JEWISH HERITAGE

Preserving Jewish culture

Czechia is a country with a very rich spiritual tradition. The Jewish tradition and culture has also played a significant part in its development. The heritage of the Jewish faith can be found all over the country.

The two most exceptional Jewish monuments in Czechia are situated in Prague and Plzeň (Pilsen). The oldest synagogue in Central Europe is the Old New Synagogue in Prague, while the third-largest synagogue in the world, the Great Synagogue, can be visited in Pilsen.

The word ‘ghetto’ was originally used for the Venetian Ghetto in Venice, Italy, as early as 1516, to describe the part of the city where Jews were restricted to live and thus segregated from other people. In Czechia the most frequent form of a ghetto was an aisle with a row of houses or cottages. Whole quarters with a network of streets and a synagogue or a house of prayer were only preserved in towns with larger Jewish communities, such as Dolní Kounice and Luže. 
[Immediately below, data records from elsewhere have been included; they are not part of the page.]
(** What the update of the store leaves at the position it was called
    for carries the identifier that the caller wrote. *)
Lemma coll_update_shape (c c' : Collection) (stamp : Z) (i : nat) (d : doc)
    (r : result doc) :
  coll_update c stamp i d = (r, c') ->
  exists d',
    data c' = <[i := d']> (data c)
    /\ uniqueNames c' = uniqueNames c
    /\ (forall k, k <> "meta" -> obj_get d' k = obj_get d k)
    /\ (forall d0, r = Ok d0 -> d0 = d').
Proof.
  intros H. apply coll_update_outcome in H as (d' & Hdata & _ & _ & Hnames & _ & Hcases).
  exists d'. split; [exact Hdata|]. split; [exact Hnames|].
  destruct Hcases as [[-> Hmeta] | [[e ->] ->]].
  - split; [intros k Hk; eapply updateMeta_other; eassumption|].
    intros d0 Hd0. now inversion Hd0.
  - split; [reflexivity | discriminate].
Qed.
(** * Sales dashboard: the filter-and-aggregate pipeline of [app.py]

    The script reads a table of sale records, derives three columns,
    filters the table by four sidebar selections and reduces the filtered
    table to the figures behind each chart.  This development embeds that
    pipeline and checks the properties the specification states about it.

    Modelling conventions.
    - A data frame is the list of its rows, in row order; a column is the
      projection of a field over that list ([df['SALES']] is
      [SALES <$> df]).  Vectorised column arithmetic is therefore
      row-wise arithmetic.
    - The first part gives the source columns what the data model says
      they hold: integers are [Z], currency amounts are exact rationals
      [Q], categorical cells are strings.  [PROFIT_MARGIN] is the one
      column the script itself can fill with special values (a division
      by a zero price), so it is a [float64]: a finite rational, an
      infinity or not-a-number.
    - The part [AsRead] follows the same lines of the script with the
      cells as [read_csv] returns them: a cell that is empty in the file
      is missing, an amount is a binary64 number, and sums are computed
      the way NumPy computes them.  What depends on rounding, on the sign
      of a zero or on missing cells is stated there.
    - A call that raises ends the run; such a call returns an
      [outcome]. *)

From stdpp Require Import base decidable list strings gmap sorting.
From Stdlib Require Import ZArith NArith QArith Qround Qpower Ascii String.
From Stdlib Require Import Lia Lqa Floats.
From Stdlib Require Uint63.

Set Warnings "-inexact-float".

Close Scope Q_scope.
Local Open Scope string_scope.
Local Open Scope list_scope.

(** ** Numbers *)

(** A cell of a float column: exact on the finite values, with the three
    special values that IEEE arithmetic produces without raising. *)
Inductive float64 : Type :=
  | Finite (q : Q)
  | PosInf
  | NegInf
  | NaN.

(** Same float up to the representation of the rational. *)
Definition feq (x y : float64) : Prop :=
  match x, y with
  | Finite a, Finite b => (a == b)%Q
  | PosInf, PosInf | NegInf, NegInf | NaN, NaN => True
  | _, _ => False
  end.

Definition is_finite (x : float64) : bool :=
  match x with Finite _ => true | _ => false end.

Definition isna (x : float64) : bool :=
  match x with NaN => true | _ => false end.

(** The infinity whose sign is that of the comparison [c] of a value with
    zero; a zero value gives not-a-number. *)
Definition signed_inf (c : comparison) : float64 :=
  match c with Gt => PosInf | Lt => NegInf | Eq => NaN end.

Definition fadd (x y : float64) : float64 :=
  match x, y with
  | NaN, _ | _, NaN => NaN
  | Finite a, Finite b => Finite (a + b)
  | PosInf, NegInf | NegInf, PosInf => NaN
  | PosInf, _ | _, PosInf => PosInf
  | NegInf, _ | _, NegInf => NegInf
  end.

Definition fmul (x y : float64) : float64 :=
  match x, y with
  | NaN, _ | _, NaN => NaN
  | Finite a, Finite b => Finite (a * b)
  | PosInf, Finite b | Finite b, PosInf => signed_inf (b ?= 0)%Q
  | NegInf, Finite b | Finite b, NegInf => signed_inf (0 ?= b)%Q
  | PosInf, PosInf | NegInf, NegInf => PosInf
  | PosInf, NegInf | NegInf, PosInf => NegInf
  end.

(** True division of two float cells: a zero divisor gives an infinity
    with the sign of the dividend, or not-a-number for [0 / 0]; nothing
    is raised.  The rationals have one zero; the sign of a zero divisor
    is followed in [AsRead]. *)
Definition fdiv (x y : float64) : float64 :=
  match x, y with
  | NaN, _ | _, NaN => NaN
  | Finite a, Finite b =>
      if Qeq_bool b 0 then signed_inf (a ?= 0)%Q else Finite (a / b)
  | Finite _, _ => Finite 0
  | PosInf, Finite b => if Qle_bool 0 b then PosInf else NegInf
  | NegInf, Finite b => if Qle_bool 0 b then NegInf else PosInf
  | _, _ => NaN
  end.

(** ** Failures

    What a call of the script comes to: the value it returns, or the
    exception it raises. *)
Inductive exception : Type := KeyError | TypeError | ValueError.

Inductive outcome (A : Type) : Type :=
  | Returns (a : A)
  | Raises (e : exception).

Arguments Returns {A} a.
Arguments Raises {A} e.

(** The type [read_csv] gives a column: a type of numbers ([int64] or
    [float64]) when it reads every cell of the column as a number or as
    missing, [object] otherwise; a file with a header and no row has no
    cell to read, and its columns are of type [object]. *)
Inductive dtype : Type := dtype_numeric | dtype_object.

(** ** Calendar dates and the year-month key *)

Record date : Type := { year : N; month : N; day : N }.

(** The range of years a pandas timestamp can hold, and a real month. *)
Definition valid_date (d : date) : Prop :=
  (1677 <= year d <= 2262)%N ∧ (1 <= month d <= 12)%N.

Definition digit (n : N) : ascii := ascii_of_N (48 + n mod 10).

(** [n] written in decimal on exactly [w] digits, padded with zeros. *)
Fixpoint zfill (w : nat) (n : N) : string :=
  match w with
  | O => ""
  | S w' => zfill w' (n / 10) ++ String (digit n) ""
  end.

(** [dt.to_period('M').astype(str)]: the month of the date as
    ["YYYY-MM"]. *)
Definition year_month (d : date) : string :=
  zfill 4 (year d) ++ "-" ++ zfill 2 (month d).

(** Number of the month on the calendar, the ordinal of the monthly
    period. *)
Definition month_ordinal (d : date) : N := (12 * year d + (month d - 1))%N.

(** ** Sale records *)

(** One row of [sales_data.csv] after [read_csv] and [to_datetime]. *)
Record RawRecord : Type := {
  ORDER_NUMBER : Z;
  ORDER_DATE : date;
  QUANTITY_ORDERED : Z;
  PRICE_EACH : Q;
  MSRP : Q;
  SALES : Q;
  PRODUCTLINE : string;
  PRODUCTCODE : string;
  COUNTRY : string;
  DEALSIZE : string;
  STATUS : string;
  CUSTOMER_NAME : string;
  YEAR : Z
}.

(** A row of the loaded frame: the source row and the derived columns. *)
Record SaleRecord : Type := {
  source :> RawRecord;
  YEAR_MONTH : string;
  PROFIT : Q;
  PROFIT_MARGIN : float64
}.

Abbreviation DataFrame := (list SaleRecord).

(** ** [load_data] *)

Definition derive (r : RawRecord) : SaleRecord :=
  let profit := (PRICE_EACH r - MSRP r)%Q in
  {| source := r;
     YEAR_MONTH := year_month (ORDER_DATE r);
     PROFIT := profit;
     PROFIT_MARGIN :=
       fmul (fdiv (Finite profit) (Finite (PRICE_EACH r))) (Finite 100) |}.

Definition load_data (csv : list RawRecord) : DataFrame := derive <$> csv.

(** ** Column names

    [read_csv] names the columns of the frame after the header of the
    file; it renames a name that is blank or repeated there, so the names
    of a frame are all different.  [data[name] = values] replaces the
    column of that name where it stands, or adds it after the last one;
    reading [data[name]] for a name the frame does not have raises
    [KeyError]. *)
Definition setitem (name : string) (columns : list string) : list string :=
  if decide (name ∈ columns) then columns else columns ++ [name].
(** * Batumi: the oscillator engine (lfo.cc) and the front panel (ui.cc)

    A shallow embedding of the firmware's [Lfo] and [Ui] classes, and the
    properties of the specification stated over it.

    Conventions.  C++ integers are [Z] with their wrap-around written out
    ([u32], [u16], [to_int32], [to_int16]); C's [/] and [%] are [Z.quot] and
    [Z.rem]; the arrays of the classes are lists read with [!!!] and written
    with [<[i:=x]>]; the event queue is the list of the events not yet
    pulled, oldest first.

    The headers ui.h and lfo.h, the tables of resources.h and the classes of
    stmlib and of the drivers are not among the translated sources.  Their
    constants, tables and helpers are parameters of the sections below.  The
    members are given the types their uses in ui.cc and lfo.cc show: the pot
    arrays are [uint16_t[4]] (they are filled from a [uint16_t] reading),
    [press_time_] and the millisecond clock are [uint32_t], the data of an
    event is [int32_t], the phases are [uint32_t] and [level_] is
    [uint16_t]. *)

From Stdlib Require Import ZArith Bool Lia.
From stdpp Require Import base list.

Local Open Scope Z_scope.

(** ** Machine integers *)

Definition UINT32_MAX : Z := 4294967295.
Definition UINT16_MAX : Z := 65535.
Definition INT16_MIN : Z := -32768.
Definition INT16_MAX : Z := 32767.

(** Conversion to [uint32_t] and [uint16_t]. *)
Definition u32 (x : Z) : Z := x mod 4294967296.
Definition u16 (x : Z) : Z := x mod 65536.

(** Conversion to [int32_t] and [int16_t] (two's complement). *)
Definition to_int32 (x : Z) : Z := (x + 2147483648) mod 4294967296 - 2147483648.
Definition to_int16 (x : Z) : Z := (x + 32768) mod 65536 - 32768.

(** ** The oscillator state (class [Lfo]) *)

Record Lfo : Type := mkLfo {
  phase_ : Z;            (* uint32_t *)
  divided_phase_ : Z;    (* uint32_t *)
  initial_phase_ : Z;    (* uint32_t *)
  phase_increment_ : Z;  (* uint32_t *)
  divider_ : Z;
  divider_count_ : Z;
  level_ : Z;            (* uint16_t *)
  pitch_ : Z;            (* int16_t *)
  divided_pitch_ : Z     (* int16_t *)
}.

(** [Lfo::Init]: the two pitch fields are not written. *)
Definition Lfo_Init (l : Lfo) : Lfo :=
  {| phase_ := 0;
     divided_phase_ := 0;
     initial_phase_ := 0;
     phase_increment_ := Z.shiftr UINT32_MAX 8;
     divider_ := 1;
     divider_count_ := 0;
     level_ := UINT16_MAX;
     pitch_ := pitch_ l;
     divided_pitch_ := divided_pitch_ l |}.

(** [Lfo::Step]. *)
Definition Lfo_Step (l : Lfo) : Lfo :=
  let phase := u32 (phase_ l + phase_increment_ l) in
  let divider_count :=
    if phase <? phase_increment_ l
    then Z.rem (divider_count_ l + 1) (divider_ l)
    else divider_count_ l in
  let divided_phase :=
    u32 (Z.quot phase (divider_ l)
         + u32 (Z.quot UINT32_MAX (divider_ l) * divider_count)) in
  {| phase_ := phase;
     divided_phase_ := divided_phase;
     initial_phase_ := initial_phase_ l;
     phase_increment_ := phase_increment_ l;
     divider_ := divider_ l;
     divider_count_ := divider_count;
     level_ := level_ l;
     pitch_ := pitch_ l;
     divided_pitch_ := divided_pitch_ l |}.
The largest preserved ghettos are in Mikulov, Boskovice, Terezín and Třebíč, the last of which is listed by UNESCO. The former prison camp and memorial site of Terezín is also a national place of remembrance of the horrors of the Holocaust during the second World War. 

Old new synagogue Prague - © Øyvind Holmstad
Mikulov synagogue - © Jaroslav Klenovský
Terezín memorial site - © Frank Neels
Spanish synagogue Prague - Libor Sváček

Essential visits

Jewish heritage in Czechia - © Visit Czech Republic

Unique European heritage

With its crooked streets paved with river cobblestones, small squares and  low, linked houses, Třebíč is home to the only completely preserved Jewish town in Europe. Thanks to this miniature town and also the St. Procopius Basilica, Třebíč was listed as UNESCO cultural heritage in 2003. 

The miniature town is still known as the Jewish quarter today. A lot of the old buildings, such as the school, the rabbinate, the hospital and the synagogue are still standing. Although their use has changed, many of them are open to the public in tours of the Jewish Town, also thanks to the 2.5 km educational route

The end of July and the beginning of August provide a great opportunity to visit the town during the Shamayim Jewish Culture Festival. In July, there is also the Revived Jewish Town Festival

At the Jewish cemetery, you will find over 3.000 tombstones, along with memorials to the victims of WWI and WWII. 

Did you know?

Almost all Jewish communities had a school, often just a small room. Larger ghettos assigned a building or a part of the synagogue for the school. There is a permanent exhibition in Úštěk dedicated to Jewish education.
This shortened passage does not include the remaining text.